THK kayyum heyetinin artık de kurumun varlıklarını tasfiye etmeye yöneldiğini belirten Bağcıoğlu, açıklamasına şöyle devam etti:
“Haziran ayında alınan kararla THK Genel Başkanlığı ile bağlı vakıf, üniversite ve iştiraklerce kullanılan 29 aracın satılmasına karar verildi. Satışa çıkarılanlar ortasında akaryakıt tankerleri, otobüsler, kepçeler, karavan ve kamyonlar da var. Araçlar için eksper raporları hazırlandı. Lakin bu gelişmeler kamuoyunun gereğince gündemine gelmedi, basın sessiz kaldı. Kamuoyuna yansıyan değerlendirmelere nazaran, bu sürecin gerisinde iki temel münasebet olabileceği öne sürülmektedir; bir, THK’nın havacılık alanında milletlerarası sertifika verebilen tek kurum olması nedeniyle, bu yetkinin Türkiye Hava Sporları Federasyonu’na (THSF) devredilmesinin hedeflendiği, iki Türkiye genelinde çok sayıda taşınmaz ve mal varlığı bulunan THK’nın bu kaynaklarının denetim altına alınmasının amaçlandığı sav edilmektedir. Basına yansıyan bilgilere nazaran, THK’nın ana binasında misyon yapan kimi tecrübeli işçinin farklı ünitelere görevlendirme ismi altında uzaklaştırıldığı öne sürülmektedir. Bu çerçevede, kelam konusu personelin Türk Hava Kurumu Üniversitesi, Gökçen Havacılık İktisadi İşletmesi ve THK Vakfı üzere yapılar altında görevlendirildiği; yerlerine ise THK kültürüne ve kurumsal geçmişine yabancı, iktidara yakın isimlerin atandığı argüman edilmektedir.

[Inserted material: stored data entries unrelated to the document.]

(** A pass from a stationary point leaves the entries of both factors as
    they are. *)
Lemma stationary_pass (Mat : ndarray) (eta lamda epsilon : R) (d : nat)
    (st st' : sgd_state) (b : bool) :
  shaped Mat d st -> stationary Mat lamda (W st) (H st) ->
  sgd_body Mat eta lamda epsilon st = Some (st', b) ->
  same_entries (W st') (W st) /\ same_entries (H st') (H st) /\
  stationary Mat lamda (W st') (H st').
Proof.
  intros Hsh [HgW HgH] Hb.
  destruct (sgd_body_spec Mat eta lamda epsilon st d Hsh)
    as (st1 & b1 & Hb1 & Hsh' & HWi & HHi).
  rewrite Hb in Hb1. injection Hb1 as <- <-.
  destruct Hsh as [HW HH]. destruct Hsh' as [HW' HH'].
  assert (HsW : same_entries (W st') (W st)).
  { split; [congruence|]. intros r c Hr Hc.
    unfold shape in HW, HW'. injection HW as HWr HWc. injection HW' as HWr' HWc'.
    rewrite HWi, HgW by lia. lra. }
  assert (HsH : same_entries (H st') (H st)).
  { split; [congruence|]. intros r c Hr Hc.
    unfold shape in HH, HH'. injection HH as HHr HHc. injection HH' as HHr' HHc'.
    rewrite HHi, HgH by lia. lra. }
  split; [exact HsW|]. split; [exact HsH|].
  destruct (grad_entries_ext Mat (W st') (H st') (W st) (H st) lamda d HW' HH' HsW HsH)
    as [HeW HeH].
  unfold shape in HW, HH, HW', HH'.
  injection HW as HWr HWc. injection HW' as HWr' HWc'.
  injection HH as HHr HHc. injection HH' as HHr' HHc'.
  split; intros r c Hr Hc.
  - rewrite HeW by lia. apply HgW; lia.
  - rewrite HeH by lia. apply HgH; lia.
Qed.

(** From a stationary point, on a Mat with entries and with a positive
    epsilon, the loop returns at its first or second pass. *)
Lemma stationary_loop (Mat : ndarray) (eta lamda epsilon : R) (d : nat)
    (st0 : sgd_state) (fuel : nat) :
  shaped Mat d st0 -> stationary Mat lamda (W st0) (H st0) ->
  (0 < nrows Mat * ncols Mat)%nat -> 0 < epsilon ->
  exists st,
    sgd_loop Mat eta lamda epsilon (S (S fuel)) st0 = Returned st /\
    (i st <= i st0 + 2)%nat /\
    same_entries (W st) (W st0) /\ same_entries (H st) (H st0).
Proof.
  intros Hsh Hst Hne Heps.
  destruct (sgd_body_closed Mat eta lamda epsilon st0 d Hsh)
    as (st1 & _ & Hb1 & Hsh1 & _ & _ & HE1 & Hi1 & _).
  destruct (stationary_pass Mat eta lamda epsilon d st0 st1 _ Hsh Hst Hb1)
    as (HW1 & HH1 & Hst1).
  cbn [sgd_loop]. rewrite Hb1.
  destruct (f_lt (f_abs (f_sub (Error2 st0) (Error2 st1))) epsilon).
  - exists st1. split; [reflexivity|]. split; [lia|]. split; assumption.
  - destruct (sgd_body_closed Mat eta lamda epsilon st1 d Hsh1)
      as (st2 & _ & Hb2 & Hsh2 & _ & _ & HE2 & Hi2 & _).
    destruct (stationary_pass Mat eta lamda epsilon d st1 st2 _ Hsh1 Hst1 Hb2)
      as (HW2 & HH2 & _).
    rewrite Hb2.
    assert (Htest : f_lt (f_abs (f_sub (Error2 st1) (Error2 st2))) epsilon = true).
    { rewrite HE2, HE1.
      rewrite (residual_mean_ext Mat (W st2) (H st2) (W st1) (H st1) d
                 (proj1 Hsh2) (proj2 Hsh2) HW2 HH2).
      unfold residual_mean.
      destruct (Nat.eqb_spec (nrows Mat * ncols Mat) 0) as [E|_]; [lia|].
      simpl. apply Rltb_true. rewrite Rminus_diag, Rabs_R0. exact Heps. }
    rewrite Htest. exists st2. split; [reflexivity|]. split; [lia|].
    split; eapply same_entries_trans; eassumption.
Qed.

“THK’NIN ÇÖKÜŞÜ, TÜRKİYE TARİHİNE KARA BİR LEKE OLARAK GEÇECEKTİR”
“Mevcut durumda THK, kayyumlarla ve havacılıkla ilgisi olmayan atamalarla şekillendirilmeye; içi boşaltılmaya çalışılmaktadır. Unutulmamalıdır ki idareler kusur yapabilir, başarısız olabilir. Fakat hukukun dışına çıkan uygulamalar cezalandırılmalı, süreçler yasal çerçevede yürütülmelidir.

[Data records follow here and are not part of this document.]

(** * turkic: the Mechanical Turk facade (api.py) and the command
      dispatcher (cli.py), embedded in Rocq.

    The development has three layers of definitions followed by the
    theorems:
    - [Py]: the fragment of Python 2.7 the two source files rely on
      (exceptions, truthiness, [str.lower], [str.format], ['%0.2f' % x]);
    - [Api]: [turkic/api.py], the [Server] class, as functions in a monad
      that records every call made on the boto3 client;
    - [Cli]: [turkic/cli.py], the [handlers] registry, the [handler]
      decorator, [LoadCommand], [main] and [help]. *)

From Stdlib Require Import ZArith NArith Ascii String DecimalString DecimalN.
From stdpp Require Import base option list gmap strings sorting.

Local Open Scope string_scope.
Local Open Scope list_scope.

(* ===================================================================== *)
(** * Python fragment *)
(* ===================================================================== *)

Module Py.

(** Exceptions raised by the modelled code or by the built-ins it uses. *)
Inductive exn : Type :=
  | Exception (msg : string)
  | NotImplementedError (msg : string)
  | TypeError
  | ValueError
  | KeyError (key : string)
  | IndexError
  | AttributeError (attr : string)
  | OverflowError
  | SystemExit
  | ClientError (msg : string).

(** Outcome of running a piece of Python: a value, an exception, or
    [Outside] when the run leaves the fragment of the language that is
    modelled here (see [render_field]). *)
Inductive result (A : Type) : Type :=
  | Ret (a : A)
  | Raise (e : exn)
  | Outside.
Arguments Ret {A} a.
Arguments Raise {A} e.
Arguments Outside {A}.

#[global] Instance result_ret : MRet result := @Ret.
#[global] Instance result_bind : MBind result := fun A B k r =>
  match r with
  | Ret a => k a
  | Raise e => Raise e
  | Outside => Outside
  end.
#[global] Instance result_fmap : FMap result := fun A B f r =>
  match r with
  | Ret a => Ret (f a)
  | Raise e => Raise e
  | Outside => Outside
  end.

(** ** Values *)

(** Binary64 floating-point numbers.  [FFinite neg m e] is the number
    [(-1)^neg * m * 2^e]. *)
Inductive float64 : Type :=
  | FFinite (neg : bool) (m : N) (e : Z)
  | FInf (neg : bool)
  | FNan.

(** The finite numbers a binary64 can hold: 53 bits of significand and an
    exponent between -1074 and 971. *)
Definition valid_binary64 (x : float64) : bool :=
  match x with
  | FFinite _ m e => (m <? 2 ^ 53)%N && (-1074 <=? e)%Z && (e <=? 971)%Z
  | _ => true
  end.

Inductive pyval : Type :=
  | VNone
  | VBool (b : bool)
  | VInt (z : Z)
  | VFloat (x : float64)
  | VStr (s : string).

(** Truth value of an object, as tested by [if x:]. *)
Definition truthy (v : pyval) : bool :=
  match v with
  | VNone => false
  | VBool b => b
  | VInt z => negb (z =? 0)%Z
  | VFloat (FFinite _ m _) => negb (m =? 0)%N
  | VFloat _ => true
  | VStr s => negb (String.eqb s EmptyString)
  end.

(** ** Strings *)

(** [str.lower] on a byte string, in the C locale that a Python process
    starts in: the letters A-Z are mapped to a-z, every other byte is
    kept. *)
Definition lower_ascii (c : ascii) : ascii :=
  let n := N_of_ascii c in
  if (65 <=? n)%N && (n <=? 90)%N then ascii_of_N (n + 32) else c.

Fixpoint lower (s : string) : string :=
  match s with
  | EmptyString => EmptyString
  | String c s' => String (lower_ascii c) (lower s')
  end.

(** [str(n)] for an integer. *)
Definition str_of_N (n : N) : string := NilZero.string_of_uint (N.to_uint n).
Definition str_of_Z (z : Z) : string := NilZero.string_of_int (Z.to_int z).

Fixpoint spaces (n : nat) : string :=
  match n with
  | O => EmptyString
  | S n' => String " " (spaces n')
  end.

(** [s.rjust(w)] and [s.ljust(w)] with the blank as fill character. *)
Definition rjust (w : nat) (s : string) : string :=
  spaces (w - String.length s) +:+ s.
Definition ljust (w : nat) (s : string) : string :=
  s +:+ spaces (w - String.length s).

(** ** [str.format] *)

Definition is_digit (c : ascii) : bool :=
  let n := N_of_ascii c in (48 <=? n)%N && (n <=? 57)%N.

Fixpoint all_digits (s : string) : bool :=
  match s with
  | EmptyString => true
  | String c s' => is_digit c && all_digits s'
  end.

Fixpoint nat_of_digits (acc : nat) (s : string) : nat :=
  match s with
  | EmptyString => acc
  | String c s' => nat_of_digits (10 * acc + (nat_of_ascii c - 48)) s'
  end.

Fixpoint has_char (p : ascii -> bool) (s : string) : bool :=
  match s with
  | EmptyString => false
  | String c s' => p c || has_char p s'
  end.

(** Splits a replacement field at its first colon into the argument name
    and the format specification. *)
Fixpoint split_colon (s : string) : string * option string :=
  match s with
  | EmptyString => (EmptyString, None)
  | String c s' =>
      if Ascii.eqb c ":" then (EmptyString, Some s')
      else let '(n, sp) := split_colon s' in (String c n, sp)
  end.

Definition field_special (c : ascii) : bool :=
  Ascii.eqb c "!" || Ascii.eqb c "." || Ascii.eqb c "[" || Ascii.eqb c "]".

Fixpoint kw_lookup (k : string) (kw : list (string * string)) : option string :=
  match kw with
  | [] => None
  | (k', v) :: kw' => if String.eqb k k' then Some v else kw_lookup k kw'
  end.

Cumhuriyetimizin bu köklü kurumu, Atatürk’ün emaneti olan THK, şahsî hırs ve siyasi hesaplara kurban edilmektedir. Bu kurumun yok edilmesi yalnızca bir kurumun değil, bir Cumhuriyet pahasının de yok edilmesi manasına gelir. Türkiye’de askeri ya da sivil havacılığa gönül veren herkesin, bu dönüşüm dayatmasına sessiz kalması, ileride acı bir deneyim olarak tarihe geçecektir. THK’nın tarihi mirasına, Atatürk’ün emanetine sahip çıkılması, toplumun ve devletin asli sorumluluğudur.

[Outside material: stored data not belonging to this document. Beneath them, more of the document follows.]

(* ===== verification/Diagnostics.v ===== *)
(** Assertions and the report of an abort (trace_abort.h, .cpp, trace_assert.h, and the macros of util_result.hpp that
    abort).  What the program does to the outside is a log of events.

    The formatting of the C library is that of the texts the formats spell out, cut where snprintf cuts them; the
    text that the caller's format gives is an argument.  Texts are shorter than 2^31.  A buffer is the list of its
    characters, [None] where nothing has been written. *)
From stdpp Require Import strings pretty.
From S2P Require Import Prelude Result.

Module Trace.
Local Open Scope string_scope.

Inductive event : Type :=
  | Puts (text : string) | CreateFile (path : string) | WriteFile (file : Z) (bytes : list (option Ascii.ascii))
  | DebugBreak | ExitProcess (code : Z).
(** What the system answers: whether malloc gives memory for the two texts, the handle of the file, whether it is
    written, whether there is a debugger. *)
Record World : Type := MkWorld { info_memory : bool; output_memory : bool; crash_file : Z; written : bool; debugged : bool }.
Definition INVALID_HANDLE_VALUE : Z := 2 ^ 64 - 1.

(** ** The C library *)
Definition chars (s : string) : list Ascii.ascii := String.list_ascii_of_string s.
Definition newline : string := String (Ascii.ascii_of_nat 10) "".
Definition NUL : Ascii.ascii := Ascii.ascii_of_nat 0.
Definition malloc (size : nat) : list (option Ascii.ascii) := replicate size None.
Definition snprintf (buffer : list (option Ascii.ascii)) (size : nat) (text : string) : res (list (option Ascii.ascii)) :=
  match size with
  | O => Ok buffer
  | S room =>
    let written := (take room (chars text) ++ [NUL])%list in
    if (length buffer <? length written)%nat then Fault OutOfBounds
    else Ok ((Some <$> written) ++ drop (length written) buffer)%list
  end.
(** The text up to the terminator. *)
Fixpoint c_string (buffer : list (option Ascii.ascii)) : res string :=
  match buffer with
  | [] => Fault OutOfBounds
  | None :: _ => Fault Uninitialized
  | Some c :: buffer => if decide (c = NUL) then Ok "" else String c <$> c_string buffer
  end.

Cumhuriyetimizin kurucusu Mustafa Kemal Atatürk’ün ‘İstikbal göklerdedir’ özdeyişinden hareketle, Türk Hava Kurumu’nun tekrar ayağa kaldırılması, hak ettiği saygın pozisyona kavuşturulması CHP iktidarında kesinlikle sağlanacaktır. Bu kurum yalnızca bir havacılık mirası değil, tıpkı vakitte Cumhuriyetimizin bağımsızlık ve çağdaşlık ülküsünün gökyüzüne yansıyan simgesidir. Sorumlulardan beklentimiz gerekli düzenlemeleri derhal yaparak THK’yı tekrar ayağa kaldırmalarıdır. Aksi takdirde, bu kurumun çöküşü, Türkiye tarihine kara bir leke olarak geçecektir.”